Lemma serve_handleDownload quote v parts w path :
  strings_Split (strings_TrimPrefix path "/download/") "/" = v :: parts ->
  serve (ServerMain.handleDownload quote path) w =
    mkServed w
      (if String.eqb v "" then [Wrote StatusBadRequest (TextBody "version required")]
       else match ReleasesByVersion (store w) !! v with
            | None => [Wrote StatusNotFound (TextBody "unknown version")]
            | Some rel =>
                [ServeFile ("attachment; filename=" +:+ quote (path_Base (FilePath rel)))
                           (FilePath rel)]
            end)
      false.
Proof.
  intros Hs. unfold serve. rewrite (handleDownload_first_segment _ _ _ _ _ Hs). simpl.
  destruct (String.eqb v ""); [done|].
  by destruct (ReleasesByVersion (store w) !! v).
Qed.



(* ===================================================================== *)
(** * Proofs: invariants, failures and restarts of the release servers *)
(* ===================================================================== *)

(** ** The text of a digest *)

Lemma block_length h chunk : List.length (block h chunk) = 8%nat.
Proof. unfold block. by destruct (rounds _ _ _). Qed.

Lemma blocks_length n : forall h p, List.length h = 8%nat -> List.length (blocks n h p) = 8%nat.
Proof.
  induction n as [|n IH]; intros h p Hh; simpl; [done|].
  apply IH, block_length.
Qed.

Lemma be_bytes_length k x : List.length (be_bytes k x) = k.
Proof. induction k as [|k IH]; simpl; [done|]. by rewrite IH. Qed.

Lemma flat_be_bytes_length h :
  List.length (flat_map (be_bytes 4) h) = (4 * List.length h)%nat.
Proof.
  induction h as [|x h IH]; [done|].
  cbn [flat_map]. rewrite length_app, be_bytes_length, IH. simpl. lia.
Qed.

Lemma sha256_Sum_length data : List.length (sha256_Sum data) = 32%nat.
Proof.
  unfold sha256_Sum. cbv zeta. rewrite length_map, flat_be_bytes_length.
  by rewrite blocks_length.
Qed.

Lemma hex_digit_lower n : lower_hex (hex_digit n) = true.
Proof.
  unfold hex_digit. destruct (Z.to_nat n) as [|k]; [done|].
  do 15 (destruct k as [|k]; [done|]). done.
Qed.

Lemma hex_EncodeToString_text src :
  String.length (hex_EncodeToString src) = (2 * List.length src)%nat
  /\ all_lower_hex (hex_EncodeToString src) = true.
Proof.
  induction src as [|v src [IH1 IH2]]; [done|].
  unfold hex_EncodeToString; fold hex_EncodeToString.
  cbn [String.length List.length all_lower_hex].
  rewrite !hex_digit_lower, IH1, IH2. split; [lia|done].
Qed.

Lemma sha256_hex_text data : digest_text (hex_EncodeToString (sha256_Sum data)).
Proof.
  destruct (hex_EncodeToString_text (sha256_Sum data)) as [H1 H2].
  split; [|done]. by rewrite H1, sha256_Sum_length.
Qed.

(** ** What every stored release looks like *)

Lemma store_wf_empty p : store_wf p empty_store.
Proof.
  split; simpl.
  - intros v rel H. by rewrite lookup_empty in H.
  - intros c [x H]. by rewrite lookup_empty in H.
Qed.

Lemma server_wf_fresh p : server_wf p fresh_server.
Proof. split; [apply store_wf_empty|done]. Qed.

Lemma release_wf_json p v rel : release_wf p v rel -> release_wf p v (json_Release rel).
Proof. by intros (? & ? & ? & ? & ?). Qed.

Lemma store_wf_json p st : store_wf p st -> store_wf p (json_Store st).
Proof.
  intros [Hr Hc]. split; simpl; [|done].
  intros v rel. rewrite lookup_fmap.
  destruct (ReleasesByVersion st !! v) as [rel0|] eqn:E; simpl; [|done].
  intros [= <-]. by apply release_wf_json, Hr.
Qed.

Lemma default_channel_not_empty c : (if String.eqb c "" then "stable" else c) <> "".
Proof. destruct (String.eqb c "") eqn:E; [done|]. by apply String.eqb_neq in E. Qed.

(** The update [publish] makes to both maps. *)
Lemma keeps_wf_update p version c hashed notes t path :
  (rejects_blank p = true -> String.eqb version "" = false) ->
  keeps (server_wf p) (on_world (fun w =>
    set_store
      (mkStore (<[version := mkRelease version (if String.eqb c "" then "stable" else c)
                               ("/download/" +:+ version)
                               (hex_EncodeToString (sha256_Sum hashed)) notes t path]>
                  (ReleasesByVersion (store w)))
               (<[(if String.eqb c "" then "stable" else c) := version]>
                  (LatestByChannel (store w)))) w)).
Proof.
  intros Hv. apply keeps_on_world. intros w [[Hr Hc] Hf]. split; [|done].
  split; simpl.
  - intros v rel. destruct (decide (v = version)) as [->|Hne].
    + rewrite lookup_insert_eq. intros [= <-].
      split_and!; simpl; [done..|apply default_channel_not_empty|apply sha256_hex_text|].
      intros Hp. by apply String.eqb_neq, Hv.
    + rewrite lookup_insert_ne by done. apply Hr.
  - intros ch. destruct (decide (ch = if String.eqb c "" then "stable" else c)) as [->|Hne].
    + intros _. apply default_channel_not_empty.
    + rewrite lookup_insert_ne by done. apply Hc.
Qed.

Lemma keeps_wf_MkdirAll p fault d : keeps (server_wf p) (os_MkdirAll fault d).
Proof. destruct fault; intros c Hc; done. Qed.

Lemma keeps_wf_Create p fault d : keeps (server_wf p) (os_Create fault d).
Proof. destruct fault; intros c Hc; done. Qed.

Lemma keeps_wf_Copy p fault d src : keeps (server_wf p) (io_Copy fault d src).
Proof. intros c Hc; done. Qed.

Lemma keeps_wf_saveStore p fault : keeps (server_wf p) (ServerMain.saveStore fault).
Proof.
  destruct fault; intros c [Hs Hf]; [done|]. split; [done|].
  simpl. intros st [= <-]. by apply store_wf_json.
Qed.

Lemma keeps_wf_controller_saveStore p env : keeps (server_wf p) (controller_saveStore env).
Proof.
  unfold controller_saveStore. apply keeps_bind; [apply keeps_wf_MkdirAll|].
  intros [e|]; [apply keeps_ret|].
  destruct (save_err env); [apply keeps_ret|].
  intros c [Hs Hf]. split; [done|].
  simpl. intros st [= <-]. by apply store_wf_json.
Qed.

Lemma keeps_wf_loadStore p : keeps (server_wf p) Controller.loadStore.
Proof.
  intros c [Hs Hf]. rewrite loadStore_run.
  destruct (storeFile_content (world c)) as [e|tmp] eqn:E; simpl.
  - split; [done|]. by rewrite E.
  - split; simpl; [by apply Hf|]. by rewrite E.
Qed.

(** A guard that returns: what follows runs only where the guard let it. *)
Lemma keeps_guard {A} I (b : bool) (m : Handler unit) (k : Handler A) :
  keeps I m -> (b = false -> keeps I k) ->
  keeps I ((if b then m ;; return_ else ret tt) ;; k).
Proof.
  intros Hm Hk. destruct b.
  - intros c Hc. unfold bind, return_, exit_with. specialize (Hm c Hc).
    by destruct (m c) as [c' [e|a]].
  - apply keeps_bind; [apply keeps_ret|]. intros _. by apply Hk.
Qed.

#[local] Hint Resolve keeps_wf_update keeps_wf_MkdirAll keeps_wf_Create keeps_wf_Copy
  keeps_wf_saveStore keeps_wf_controller_saveStore keeps_wf_loadStore : keeps.

Lemma keeps_wf_handlePublish env r :
  keeps (server_wf NetHttp) (ServerMain.handlePublish env r).
Proof.
  unfold ServerMain.handlePublish.
  apply keeps_bind; [auto with keeps|intros _].
  apply keeps_bind; [auto with keeps|intros _].
  cbv zeta. apply keeps_guard; [auto with keeps|intros Hv].
  auto 60 with keeps.
Qed.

▶ [WHAT TO PRODUCE]
If a line in the records above holds the string "induction", copy it out.

▶ [WRITTEN ANSWER]
  induction n as [|n IH]; intros h p Hh; simpl; [done|].
Proof. induction k as [|k IH]; simpl; [done|]. by rewrite IH. Qed.
  induction h as [|x h IH]; [done|].
  induction src as [|v src [IH1 IH2]]; [done|].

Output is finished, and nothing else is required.